According to a report by AT&T’s security team, apart from the distribution. Malware Through e-mail campaigns, the operators behind the infamous Sudinokini. ransomware They are targeting key phrases that are usually killed in Google.
There is a saying that nothing can be certain except death and taxes. In today’s cyber-threat scenario, we can add ransomware to this shortlist, “wrote Ken NG, an AT&T researcher. [our] There was an incident at the crossroads of almost consumers. And ransomware. “
SEO for cyber criminals.
Although the attack was automatically reduced by safety precautions, AT&T felt that the incident needed further investigation, as it was not immediately clear how the individual became infected.

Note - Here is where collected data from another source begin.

(** Encoding a configuration succeeds exactly when the key fits a [u16]
    length, the name a [u8] length and the whole list a [u16] length; a reader
    of the draft's layout then gets back the version, every identifier, the key,
    the name and an empty extension list, with nothing left over.  Otherwise the
    result is a [General] error, never truncated bytes. *)
Theorem ech_config_layout ids id pk name mx :
  ids_ok ids ->
  let r := contents ← encode_contents ids id pk name mx; wrap_config_list contents in
  if (Z.of_nat (length name) <=? U8_MAX)%Z
     && (Z.of_nat (length pk) + Z.of_nat (length name) + 19 <=? U16_MAX)%Z
  then exists l, r = Ok l /\ length l = 21 + length pk + length name /\
       read_ech_list l =
         Some {| f_config_id := [id]; f_kem := ids_kem_id ids; f_public_key := pk;
                 f_cipher_suites := [(ids_kdf_id ids, ids_aead_id ids)];
                 f_maximum_name_length := [mx]; f_public_name := name; f_extensions := [] |}
  else exists msg, r = Err (General msg).
Proof.
  intros Hids. cbv zeta. rewrite encode_contents_Ok.
  destruct (Z.leb_spec (Z.of_nat (length name)) U8_MAX) as [Hn|]; cbn [andb]; last first.
  { destruct (_ <=? _)%Z; cbn; eauto. }
  destruct (Z.leb_spec (Z.of_nat (length pk)) U16_MAX) as [Hp|]; last first.
  { rewrite (proj2 (Z.leb_gt _ _)) by lia. cbn. eauto. }
  cbn [mbind R_bind]. rewrite wrap_config_list_Ok, length_contents_wire.
  replace (Z.of_nat (15 + length pk + length name) + 4)%Z
    with (Z.of_nat (length pk) + Z.of_nat (length name) + 19)%Z by lia.
  destruct (Z.leb_spec (Z.of_nat (length pk) + Z.of_nat (length name) + 19) U16_MAX).
  - eexists. split; [done|]. split.
    + unfold list_wire. rewrite !length_app, !length_be_bytes, length_contents_wire. lia.
    + rewrite read_list_wire by (rewrite length_contents_wire; lia). by apply read_contents_wire.
  - destruct (_ <=? _)%Z; eauto.
Qed.

Section EchProperties.
Context `{HkdfLaws} `{X25519Laws} `{P256Laws} (fuel : nat) (aes128gcm chacha20 : Aead)
  `{!AeadLaws aes128gcm} `{!AeadLaws chacha20}
  (ech_config_new : bytes -> list (DhKem * AeadSuite) -> string + unit).

Lemma suites_announce S :
  S ∈ pure_hpke_suites fuel aes128gcm chacha20 ->
  NPK S.1 <= 65 /\ KemLaws S.1 /\ exists hs, suite S.1 S.2 = Ok hs.
Proof.
  unfold pure_hpke_suites. rewrite !elem_of_cons, elem_of_nil.
  intros [->|[->|[->|[->|[]]]]]; cbn [fst snd]; (split_and!; [cbn; lia|apply _|eexists; reflexivity]).
Qed.

Lemma suites_laws S :
  S ∈ pure_hpke_suites fuel aes128gcm chacha20 -> KemLaws S.1 /\ AeadSuiteLaws S.2.
Proof.
  unfold pure_hpke_suites. rewrite !elem_of_cons, elem_of_nil.
  intros [->|[->|[->|[->|[]]]]]; split; apply _.
Qed.

Lemma ids_of_suite hs :
  ids_ok {| ids_kem_id := kem_to_u16 (hs_kem hs); ids_kdf_id := kdf_to_u16 (hs_kdf_id hs);
            ids_aead_id := aead_to_u16 (hs_aead_id hs) |}.
Proof. destruct hs as [[] [] []]; unfold ids_ok, in_range, U16_MAX; cbn; lia. Qed.

(** For each of the four suites, once a key pair was drawn and the parser
    accepts the bytes, minting succeeds exactly for public names of at most 255
    bytes; the list then encodes that public key, the suite's own identifiers
    and the name, and the keys returned are the pair that was drawn. *)
Theorem generate_ech_config_list_spec suites draws S hs id name mx pk sk :
  S ∈ pure_hpke_suites fuel aes128gcm chacha20 -> suite S.1 S.2 = Ok hs ->
  generate_key_pair S.1 draws = Ok (pk, sk) -> (forall l, ech_config_new l suites = inr tt) ->
  if (Z.of_nat (length (bstr name)) <=? U8_MAX)%Z
  then exists g, generate_ech_config_list ech_config_new suites draws S id name mx = Ok g /\
    private_key g = sk /\ public_key g = pk /\ config_id g = id /\
    read_ech_list (config_list g) =
      Some {| f_config_id := [id]; f_kem := kem_to_u16 (hs_kem hs); f_public_key := pk;
              f_cipher_suites := [(kdf_to_u16 (hs_kdf_id hs), aead_to_u16 (hs_aead_id hs))];
              f_maximum_name_length := [mx]; f_public_name := bstr name; f_extensions := [] |}
  else generate_ech_config_list ech_config_new suites draws S id name mx
       = Err (General "ECHConfig: public_name length exceeds u8").
Proof.
  intros HS Hhs Hg Hval. destruct (suites_announce S HS) as (Hnpk & HK & _).
  pose proof (kem_pk_length _ _ _ Hg) as Hpk. unfold generate_ech_config_list.
  rewrite Hg. cbn [mbind R_bind]. rewrite Hhs. cbn [map_err mbind R_bind]. rewrite encode_contents_Ok.
  rewrite (proj2 (Z.leb_le (Z.of_nat (length pk)) U16_MAX)) by (unfold U16_MAX; lia).
  destruct (Z.leb_spec (Z.of_nat (length (bstr name))) U8_MAX) as [Hn|]; [|done].
  cbn [mbind R_bind]. unfold U8_MAX in Hn.
  rewrite wrap_config_list_Ok, length_contents_wire, (proj2 (Z.leb_le _ _)) by (unfold U16_MAX; lia).
  cbn [mbind R_bind]. rewrite Hval. cbn [of_sum map_err mbind R_bind]. eexists. split; [done|].
  cbn [config_list private_key public_key config_id]. split_and!; try done.
  rewrite read_list_wire by (rewrite length_contents_wire; unfold U16_MAX; lia).
  apply read_contents_wire; [apply ids_of_suite|unfold U16_MAX; lia|unfold U8_MAX; lia].
Qed.
(** ** From minting to decryption *)

(** What a client does with a list (draft-ietf-tls-esni-18, section 6.1): it picks
    the suite with the announced identifiers among those it has, and its HPKE [info]
    is the label with the configuration, which is the list without its length. *)
Definition offers (f : EchFields) (KA : DhKem * AeadSuite) : bool :=
  match suite KA.1 KA.2 with
  | Ok hs => (kem_to_u16 (hs_kem hs) =? f_kem f)%Z &&
             bool_decide ((kdf_to_u16 (hs_kdf_id hs), aead_to_u16 (hs_aead_id hs)) ∈ f_cipher_suites f)
  | _ => false
  end.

When the researchers finally traced the aggressive domain, they found that it was different because it used HTTP, not HTTPS (a more secure protocol), and because the URL had nothing to do with the page title. Keep in mind what was developed with SEO.
The page was reportedly “extremely suspicious and sparse”, with a link to download the answer to the original search question: “Does Missouri have a mutual agreement with Kansas?”
The nature of this level of targeting is alarming (ultimately, a relatively small number of people are likely to ask this particular question) and it begs the question: how important are Sudinokbi and other cybercriminals targeting? ?
To avoid such attacks, users are advised to make sure that their devices are protected by a reputable device. Anti-virus The service is designed to clean websites that are not protected via HTTPS and to avoid downloading content from unknown sources.